The Lumia 800 is indubitably the best Windows Phone hardware out there right now. When people previously spoke in hushed tones about wanting Nokia to make Windows Phones, the unspoken reasons for wanting a Nokia WP7 device were a few notable features - a camera without compromises, hardware build quality that’s unique and solid, Nokia’s attention to detail, and Nokia's existing market share and ability to get those devices to market.


The Lumia 800 is unique in that it’s the first step in Nokia’s switch to Windows Phone, and for the large part does fulfill a big cross section of those criteria, at least at the high end. I can’t shake the feeling, however, that many people simply wanted a Nokia N8 running Windows Phone 7 (and its still-unsurpassed camera quality). For whatever reason, however, the platform Nokia chose to go with that would become the Lumia 800 borrowed the N9’s exterior instead. 

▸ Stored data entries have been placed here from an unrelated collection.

(* ===================================================================== *)
(** * Objects and arrays *)
(* ===================================================================== *)

(** [arr.sort(cmp)] is stable and, for a comparator that orders by a key,
    its result is the one of any stable sort: here by insertion from the
    right, an element moving behind the ones it compares greater than. *)
Section ArraySort.
Context {A : Type} (cmp : A -> A -> Z).

Fixpoint sort_insert (x : A) (l : list A) : list A :=
  match l with
  | [] => [x]
  | y :: l' => if cmp x y >? 0 then y :: sort_insert x l' else x :: l
  end.

Fixpoint Array_sort (l : list A) : list A :=
  match l with
  | [] => []
  | x :: l' => sort_insert x (Array_sort l')
  end.
End ArraySort.

(** A property key that is an array index: the canonical decimal text of
    an integer from 0 to 2^32 - 2. *)
Definition array_index (k : string) : option Z :=
  match JS.chars k with
  | [] => None
  | c :: rest =>
      if forallb JS.is_digit (c :: rest)
         && (negb (Ascii.eqb c "0") || (length rest =? 0)%nat)
         && (length (c :: rest) <=? 10)%nat
      then let n := JS.parseInt10 (c :: rest) in
           if n <=? 4294967294 then Some n else None
      else None
  end.

(** [Object.entries(o)]: the properties whose keys are array indices come
    first, in ascending numeric order, then the others in the order they
    were created. *)
Definition Object_entries {V : Type} (o : list (string * V))
  : list (string * V) :=
  Array_sort
    (fun a b => default 0 (array_index a.1) - default 0 (array_index b.1))
    (filter (fun kv => is_Some (array_index kv.1)) o)
  ++ filter (fun kv => ¬ is_Some (array_index kv.1)) o.

(** The property names every plain object inherits from
    [Object.prototype]; reading one of them from an object that has no own
    property of that name yields a function or an object, never an array. *)
Definition Object_prototype_keys : list string :=
  ["constructor"; "__defineGetter__"; "__defineSetter__"; "hasOwnProperty";
   "__lookupGetter__"; "__lookupSetter__"; "isPrototypeOf";
   "propertyIsEnumerable"; "toString"; "valueOf"; "__proto__";
   "toLocaleString"].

I have nothing but praise for the physical build quality of the Lumia 800, and it's really that attention to detail which puts the Lumia 800 squarely in the lead, at least in my mind. The competition has similar or identical specifications on paper as well (the same 1.4 GHz MSM8x55 SoC, 8 MP camera, 512 MB of RAM, etc.), so it's in these ancillary features that Windows Phone hardware differentiates itself from the pack. 

The Lumia 800 does have a few places where it stumbles, however. The aforementioned charging and battery situation is a notable issue that represents a considerable oversight, and I find myself wishing that, like so many other Nokia devices, the phone shipped with pentaband WCDMA instead of two tri-band variants. Having an internal battery is another point of contention, though it’s hard to judge how good battery life will be after Nokia has patched the power management IC firmware.

There’s also the Windows Phone side of things, where Nokia diehards haven’t pulled any punches taking note of the platform’s shortcomings - lack of USB or external storage, a still fledgling application ecosystem, and a few others. I’m inclined to agree that while the other major smartphone OSes have taken some big steps forwards, WP7.5 only now just arrives at parity with where those OSes were midway through last year. There’s still time for WP7.5 to catch up, but I can’t shake the feeling that despite the OS being so much better than it was when it launched, it still isn’t as powerful as the alternatives. For normal consumers the functionality WP7.5 offers is perfect, but for Symbian and Maemo users looking at the Lumia series it’s a huge deal. On the other hand, Nokia's WP7.5 devices do include Nokia's suite of software, which importantly includes turn by turn GPS navigation (Nokia Drive) for free, where the other WP7 contenders would have you use TeleNav GPS or another subscription service.

While it's unclear in what form or on what carrier the Lumia 800 will arrive stateside, it's clear that something superficially similar to the Lumia 800 is in store for AT&T at least. Among the rest of the Windows Phone contenders, it's arguably neck and neck between the Samsung Focus S and the Lumia 800, but how fast Nokia can fix those charging issues might tip the scales. How the Lumia series does against Windows Phones from Samsung, HTC, and LG remains to be seen, but if the Lumia 800 is any indication of what's in store, I think they're in for some competition.